The trio’s prediction for me became true: I was mercilessly picked upon by the Headsman and his henchmen, and the crew quickly learned to shun me. For the rest of the eleven weeks, I was to be bad luck on two legs for the duration of the trip. Many times I caught myself staring at the sea during its calmer temperaments and wondering how it would feel to become one with the sea, not that I’d ever commit the sin (nor have the courage) to throw myself into it.
I caught myself wishing calamity to befall the ship, not out of ill will to punish my peers, but to throw a wrench in the stillness, that perfect calm from which the Headsman and the crew could torment me at their leisure. There were no tremendous storms, no hurricanes, no piracy or rival Anglo or Ottoman ships for me to redeem myself in combat; nor sighted sea monsters to give me a moment’s break from being the center of negative attention.
For the longest time, all my hopes lay in arrival at the New World, until the Lady of the Bearer encountered its first nautical anomalies.

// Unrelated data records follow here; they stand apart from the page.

(* ===== verification/NicQuarantine.v ===== *)
(** * Counter breaches and the quarantine annotation

    Joins two components: the events the NIC counter evaluator emits
    ([CounterEval]) are delivered, in order, to the record of open faults on the
    node ([AnnotationMap]), the way fault-quarantine's reconciler does for the
    events of a quarantined node ([reconciler.go], [handleQuarantinedNode] and
    [handleUnhealthyEventOnQuarantinedNode]).  While a node is quarantined its
    record must not become empty as long as a counter holds a breach: the latch
    suppresses every further event of that counter. *)

From stdpp Require Import gmap strings list fin_maps.
From Stdlib Require Import ZArith Lia.
From S2P Require Import Prelude GoFloat HealthEvent AnnotationMap EventRecord CounterEval.

#[local] Open Scope nat_scope.

(** ** Delivery *)

Section delivery.
Context `{MapRange} `{SlotCodec}.

Definition deliver_opt (he : HealthEventsAnnotationMap) (event : option HealthEvent) :
    HealthEventsAnnotationMap := match event with Some e => deliver he e None | None => he end.

(** Readings whose events are delivered one after the other. *)
Fixpoint monitor (e : Evaluator) (he : HealthEventsAnnotationMap) (rs : list reading) :
    Evaluator * HealthEventsAnnotationMap :=
  match rs with
  | [] => (e, he)
  | r :: rest => let '(e1, event) := observe e r in monitor e1 (deliver_opt he event) rest
  end.

End delivery.

(** ** The events of a counter *)

Lemma counter_step_latch cfg check now r s :
  match (counter_step cfg check now r s).2 with
  | None => c_latched (counter_step cfg check now r s).1 = c_latched s
  | Some (SBreach c) => c_latched (counter_step cfg check now r s).1 = Some c
  | Some (SRecovery _) => c_latched (counter_step cfg check now r s).1 = None
  end.
Proof.
  unfold counter_step. destruct (c_window s) as [[[v t] last]|]; [|done].
  destruct (r <? last)%Z; simpl; [by destruct (c_latched s)|].
  destruct (c_latched s); [done|]. by destruct (verdict _ _ _) as [[]|].
Qed.

(** Every event of an evaluation names the evaluator's node, the entities of the
    reading and the counter. *)
Definition event_of (e : Evaluator) (r : reading) (event : HealthEvent) : Prop :=
  Agent event = "nic-health-monitor" /\ ComponentClass event = "NIC" /\ Version event = 1%Z /\
  NodeName event = nodeName e /\ EntitiesImpacted event = r_entities r /\ ErrorCode event = [Name (r_cfg r)].

Lemma observe_event e r event :
  monitoring e -> (observe e r).2 = Some event -> event_of e r event.
Proof.
  intros Hm. unfold observe, evaluateOne. set (e0 := touch (own e (r_key r)) (r_key r)).
  assert (Hb : bootIDChanged e0 && baselineActive e0 = false) by exact Hm. rewrite Hb.
  destruct (snapshots e0 !! r_key r) as [prev|]; [|done].
  unfold handleReset, evaluateDelta, evaluateVelocity, recordBreach.
  destruct (devicePortFromEntities (r_entities r)) as [dv pt].
  repeat case_match; simplify_eq/=; try done; by intros [= <-].
Qed.

Lemma observe_node e r : monitoring e -> nodeName (observe e r).1 = nodeName e.
Proof.
  intros Hm. unfold observe, evaluateOne. set (e0 := touch (own e (r_key r)) (r_key r)).
  assert (Hb : bootIDChanged e0 && baselineActive e0 = false) by exact Hm. rewrite Hb.
  destruct (snapshots e0 !! r_key r) as [prev|]; [|done].
  unfold handleReset, evaluateDelta, evaluateVelocity, recordBreach.
  destruct (devicePortFromEntities (r_entities r)) as [dv pt].
  repeat case_match; simplify_eq/=; done.
Qed.

(** ** A breach stays on record while it is held *)

(** The key under which fault-quarantine records a counter of a device. *)
Definition nic_key (node check device counter : string) : HealthEventKey :=
  {| kAgent := "nic-health-monitor"; kComponentClass := "NIC"; kCheckName := check; kNodeName := node;
     kEntityType := EntityTypeNIC; kEntityValue := device; kErrorCode := counter; kVersion := 1 |}.

Section record.
Context {MR : MapRange} {MRL : MapRangeLaws} {SC : SlotCodec}.

(** The device and the counter of a key. *)
Context (device counter : string -> string).

(** The readings name the device and counter of their key. *)
Definition addressed (r : reading) : Prop :=
  Name (r_cfg r) = counter (r_key r) /\ exists p, r_entities r = PortEntities (device (r_key r)) p.

(** No two keys stand for the same counter of the same device: every device has
    one monitored port. *)
Definition one_port (ks : list string) : Prop :=
  forall k k', k ∈ ks -> k' ∈ ks -> device k = device k' -> counter k = counter k' -> k = k'.

(** Every held breach of the keys is on record. *)
Definition recorded (e : Evaluator) (he : HealthEventsAnnotationMap) (ks : list string) : Prop :=
  forall k check, k ∈ ks -> latch_of e k = Some check ->
    is_Some (payload_at he (nic_key (nodeName e) check (device k) (counter k))).

Lemma nic_key_created e r event :
  event_of e r event -> addressed r ->
  nic_key (nodeName e) (CheckName event) (device (r_key r)) (counter (r_key r)) ∈ createEventKeys event.
Proof.
  intros (Ha & Hc & Hv & Hn & He & Hec) [Hname [p Hp]].
  unfold createEventKeys. rewrite He, Hp, Hec, Hname. cbn [PortEntities].
  unfold createEntityKeys, CreateEventKeyForEntity, with_code. simpl. rewrite Ha, Hc, Hv, Hn. left.
Qed.

(** What a matching key has in common with the event. *)
Lemma keyMatchesEvent_inv k stored event :
  keyMatchesEvent k stored event = true ->
  entityMatches k stored event = true /\ (ErrorCode event <> [] -> kErrorCode k ∈ ErrorCode event).
Proof.
  unfold keyMatchesEvent. destruct (_ || _ || _ || _ || _)%bool; [done|].
  destruct (entityMatches k stored event); [|done]. cbn [negb]. intros Hm. split; [done|]. intros Hne.
  unfold errorCodeMatches in Hm. destruct (ErrorCode event) as [|c cs] eqn:He; [done|].
  cbn [length Nat.ltb Nat.leb andb] in Hm. by case_bool_decide.
Qed.

(** A recovery covers the key of its own device and counter only. *)
Lemma recovery_covers e r event he check d c :
  event_of e r event -> addressed r ->
  AnnotationMap.cleared he event None (nic_key (nodeName e) check d c) = true ->
  d = device (r_key r) /\ c = counter (r_key r).
Proof.
  intros (Ha & Hc & Hv & Hn & He & Hec) [Hname [p Hp]]. unfold AnnotationMap.cleared.
  destruct (Events he !! _) as [ref|]; [|done]. rewrite He, Hp. cbn [PortEntities length Nat.eqb].
  intros [[Hent Hcode]%keyMatchesEvent_inv _]%andb_prop. rewrite Hec, Hname in Hcode.
  split; [|by apply list_elem_of_singleton in Hcode].
  unfold entityMatches, replacedGPUMatches, entityInEvent in Hent. rewrite He, Hp, Hc in Hent.
  change ("NIC" <>s "GPU") with true in Hent. rewrite orb_true_r in Hent.
  unfold entity_eqb, go_eqb in Hent. simpl in Hent. rewrite !orb_false_r in Hent.
  by apply bool_decide_eq_true in Hent.
Qed.

(** One delivery keeps every record but those a recovery covers. *)
Lemma deliver_spec he event :
  ann_wf he ->
  ann_wf (deliver he event None) /\
  (forall k, is_Some (payload_at he k) ->
     IsHealthy event = false \/ AnnotationMap.cleared he event None k = false ->
     is_Some (payload_at (deliver he event None) k)) /\
  (IsHealthy event = false -> forall k, k ∈ createEventKeys event ->
     is_Some (payload_at (deliver he event None) k)).
Proof.
  intros Hwf. split; [by apply deliver_wf|]. unfold deliver. destruct (IsHealthy event).
  - destruct (removed_keys he event None) as (ks & -> & _ & Hks).
    destruct (removeKeys_spec he ks Hwf) as (_ & _ & H3). split; [|done].
    intros k Hk [?|Hc]; [done|]. rewrite H3. rewrite decide_False; [done|].
    intros Hin%Hks. congruence.
  - fold (received he).
    destruct (AddOrUpdateEventFiltered_refines (received he) {| addr := fresh he; ev := event |} None
                (received_wf he Hwf) (received_known he event Hwf)) as (_ & _ & H3).
    split; [intros k Hk _; rewrite H3; by case_match|]. intros _ k Hk. rewrite H3.
    rewrite bool_decide_eq_true_2 by done. cbn [andb keep_ok].
    destruct (needs (Events (received he)) _ k) eqn:Hn; [done|]. unfold needs in Hn. unfold payload_at.
    by destruct (Events (received he) !! k).
Qed.

(** One reading and the delivery of its event keep every held breach on record. *)
Lemma recorded_step e he r ks :
  coherent e -> monitoring e -> in_uint64 (r_value r) -> ann_wf he -> addressed r ->
  one_port ks -> r_key r ∈ ks -> recorded e he ks ->
  let '(e', event) := observe e r in
  ann_wf (deliver_opt he event) /\ recorded e' (deliver_opt he event) ks.
Proof.
  intros Hc Hm Hv Hwf Had Hone Hin Hrec. pose proof (observe_spec e r Hc Hm Hv) as Ho.
  pose proof (observe_event e r) as Hev. pose proof (observe_node e r Hm) as Hn.
  pose proof (counter_step_latch (r_cfg r) (r_check r) (r_now r) (r_value r) (counter_of e (r_key r))) as Hl.
  destruct (observe e r) as [e' event]. cbn [fst snd] in *. destruct Ho as (_ & _ & Hother & Hstep).
  rewrite Hstep in Hl. cbn [fst snd] in Hl.
  assert (Hsame : forall k, k <> r_key r -> latch_of e' k = latch_of e k).
  { intros k Hk. exact (f_equal c_latched (Hother k Hk)). }
  destruct event as [event|]; cbn [fmap option_fmap option_map deliver_opt] in *.
  2: { split; [done|]. intros k check Hk. rewrite Hn. destruct (decide (k = r_key r)) as [->|Hne].
       - intros Hk'. apply Hrec; [done|]. rewrite <- Hk'. symmetry. exact Hl.
       - rewrite Hsame by done. by apply Hrec. }
  specialize (Hev event Hm eq_refl). destruct (deliver_spec he event Hwf) as (H1 & Hkeep & Hadd).
  split; [done|]. intros k check Hk. rewrite Hn. unfold signal_of in Hl.
  destruct (decide (k = r_key r)) as [->|Hne].
  - intros Hlatch. change (c_latched (counter_of e' (r_key r))) with (latch_of e' (r_key r)) in Hl.
    destruct (IsHealthy event); [congruence|]. rewrite Hl in Hlatch. injection Hlatch as <-.
    apply Hadd; [done|]. by apply nic_key_created.
  - rewrite Hsame by done. intros Hlatch. apply Hkeep; [by apply Hrec|].
    destruct (IsHealthy event); [|by left]. right. apply not_true_iff_false. intros Hcl.
    destruct (recovery_covers e r event he check _ _ Hev Had Hcl) as [Hd Hct].
    apply Hne. by apply Hone.
Qed.

(** C26 No held breach is forgotten: on a node whose devices each have one
    monitored port, after any sequence of readings whose events are delivered in
    order, every counter that holds a breach is on record under its device and
    counter, so the record of the node is not empty and recoveries of other
    devices do not lift its quarantine. *)
Theorem held_breach_stays_recorded e he rs :
  coherent e -> monitoring e -> ann_wf he -> Forall (fun r => in_uint64 (r_value r)) rs ->
  Forall addressed rs -> one_port (map r_key rs) -> recorded e he (map r_key rs) ->
  let '(e', he') := monitor e he rs in
  recorded e' he' (map r_key rs) /\
  (forall k, k ∈ map r_key rs -> is_Some (latch_of e' k) -> IsEmpty he' = false).
Proof.
  intros Hc Hm Hwf Hv Had Hone.
  assert (Hsub : forall r, r ∈ rs -> r_key r ∈ map r_key rs) by (intros r Hr; by apply list_elem_of_fmap_2).
  revert Hsub Hone. generalize (map r_key rs) as ks. intros ks Hsub Hone Hrec.
  assert (Hgoal : forall e he, recorded e he ks ->
    forall k, k ∈ ks -> is_Some (latch_of e k) -> IsEmpty he = false).
  { clear. intros e he Hrec k Hk [check Hl]. destruct (Hrec k check Hk Hl) as [p Hp]. unfold payload_at in Hp.
    unfold IsEmpty. destruct (Events he !! _) eqn:He; [|done]. apply Nat.eqb_neq. intros Hsz.
    apply map_size_empty_inv in Hsz. rewrite Hsz, lookup_empty in He. done. }
  revert e he Hc Hm Hwf Hrec. induction rs as [|r rs IH]; intros e he Hc Hm Hwf Hrec; cbn [monitor].
  { split; [done|]. by apply Hgoal. }
  inversion_clear Hv as [|? ? Hvr Hvs]. inversion_clear Had as [|? ? Har Has].
  pose proof (recorded_step e he r ks Hc Hm Hvr Hwf Har Hone (Hsub r ltac:(left)) Hrec) as Hs.
  pose proof (observe_spec e r Hc Hm Hvr) as Ho. destruct (observe e r) as [e1 event].
  destruct Hs as [Hwf1 Hrec1]. destruct Ho as (Hc1 & Hm1 & _).
  apply IH; try done. intros r' Hr'. apply Hsub. by right.
Qed.

End record.

(** ** Concrete nodes *)

Module NicQuarantineDemo.

#[local] Existing Instance list_range.
#[local] Existing Instance list_range_laws.
#[local] Existing Instance AnnotationDemo.bit_codec.

Definition device_of (k : string) : string := default ""%string (head (split_on colon k)).
Definition counter_name (k : string) : string := default ""%string (after_last colon k).

Definition port_reading (device : string) (port t v : Z) : reading :=
  {| r_key := portCounterKey device port "link_downed"; r_value := v; r_now := (t * Second)%Z;
     r_stamp := fun _ => (t * Second)%Z; r_cfg := CounterDemo.link_downed; r_entities := PortEntities device port;
     r_check := InfiniBandDegradationCheckName |}.

Definition start : Evaluator := CounterDemo.start.
Definition empty_record : HealthEventsAnnotationMap := NewHealthEventsAnnotationMap 0.

(** Two devices with one port each; both links drop, the first recovers. *)
Definition two_devices : list reading :=
  [port_reading "mlx5_0" 1 0 0; port_reading "mlx5_1" 1 0 0; port_reading "mlx5_0" 1 1 2;
   port_reading "mlx5_1" 1 1 2; port_reading "mlx5_0" 1 2 0].

Lemma empty_wf : ann_wf empty_record.
Proof.
  split; [split|]; intros *; unfold action_at; unfold empty_record, NewHealthEventsAnnotationMap;
    cbn [Events]; rewrite ?lookup_empty; done.
Qed.

Lemma held_breach_stays_recorded_witness :
  IsEmpty (monitor start empty_record two_devices).2 = false.
Proof.
  assert (Hv : Forall (fun r => in_uint64 (r_value r)) two_devices).
  { repeat constructor; unfold in_uint64; simpl; lia. }
  assert (Ha : Forall (addressed device_of counter_name) two_devices).
  { repeat constructor; eexists; reflexivity. }
  assert (Ho : one_port device_of counter_name (map r_key two_devices)).
  { intros k k' Hk Hk' Hd _. vm_compute in Hk, Hk'.
    repeat (apply elem_of_cons in Hk as [->|Hk]); try (by apply elem_of_nil in Hk);
    repeat (apply elem_of_cons in Hk' as [->|Hk']); try (by apply elem_of_nil in Hk');
    try reflexivity; by vm_compute in Hd. }
  assert (Hr : recorded device_of counter_name start empty_record (map r_key two_devices)).
  { intros k check _. unfold latch_of, start, CounterDemo.start, NewEvaluator. simpl. by rewrite lookup_empty. }
  pose proof (held_breach_stays_recorded device_of counter_name start empty_record two_devices
                CounterDemo.start_coherent eq_refl empty_wf Hv Ha Ho Hr) as H.
  destruct (monitor start empty_record two_devices) as [e' he'] eqn:He. destruct H as [_ H].
  apply (H (portCounterKey "mlx5_1" 1 "link_downed")); [right; left|].
  assert (Hl : latch_of (monitor start empty_record two_devices).1 (portCounterKey "mlx5_1" 1 "link_downed") =
               Some InfiniBandDegradationCheckName) by (vm_compute; reflexivity).
  rewrite He in Hl. exact (mk_is_Some _ _ Hl).
Defined.

(** Two devices with two ports; three links drop.  The recoveries of the other
    port of the device and of the same port of the other device together remove
    both keys of the breach that is still held. *)
Definition two_ports : list reading :=
  [port_reading "mlx5_0" 1 0 0; port_reading "mlx5_0" 2 0 0; port_reading "mlx5_1" 2 0 0;
   port_reading "mlx5_0" 1 1 2; port_reading "mlx5_0" 2 1 2; port_reading "mlx5_1" 2 1 2;
   port_reading "mlx5_0" 1 2 0; port_reading "mlx5_1" 2 2 0].

(** With two ports on a device a held breach is lost: the record has one key
    per entity, the device and the port number, and the recoveries of port 1 of
    the device and of port 2 of another device remove the two keys of port 2 of
    the device.  The record is empty, which lifts the quarantine, while the
    counter still holds its breach and will report nothing until it is reset. *)
Example two_ports_lose_breach :
  IsEmpty (monitor start empty_record two_ports).2 = true /\
  latch_of (monitor start empty_record two_ports).1 (portCounterKey "mlx5_0" 2 "link_downed") =
    Some InfiniBandDegradationCheckName.
Proof. split; vm_compute; reflexivity. Qed.

End NicQuarantineDemo.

“All hands on deck!” The Headsman bellowed. “That means even you, Dante!”
Someone cut me from my suspended ropes, and I fell hard on the wet deck. My bleeding wrists and nearly-twisted ankles shared unequal pain, but my discomfort was fleeting compared to the sights our crew was seeing.
Glowing orbs lay about the sea all around us, like a sea of mines made from the same gaseous substance heretical natural philosophers claimed our Sun to be made out of.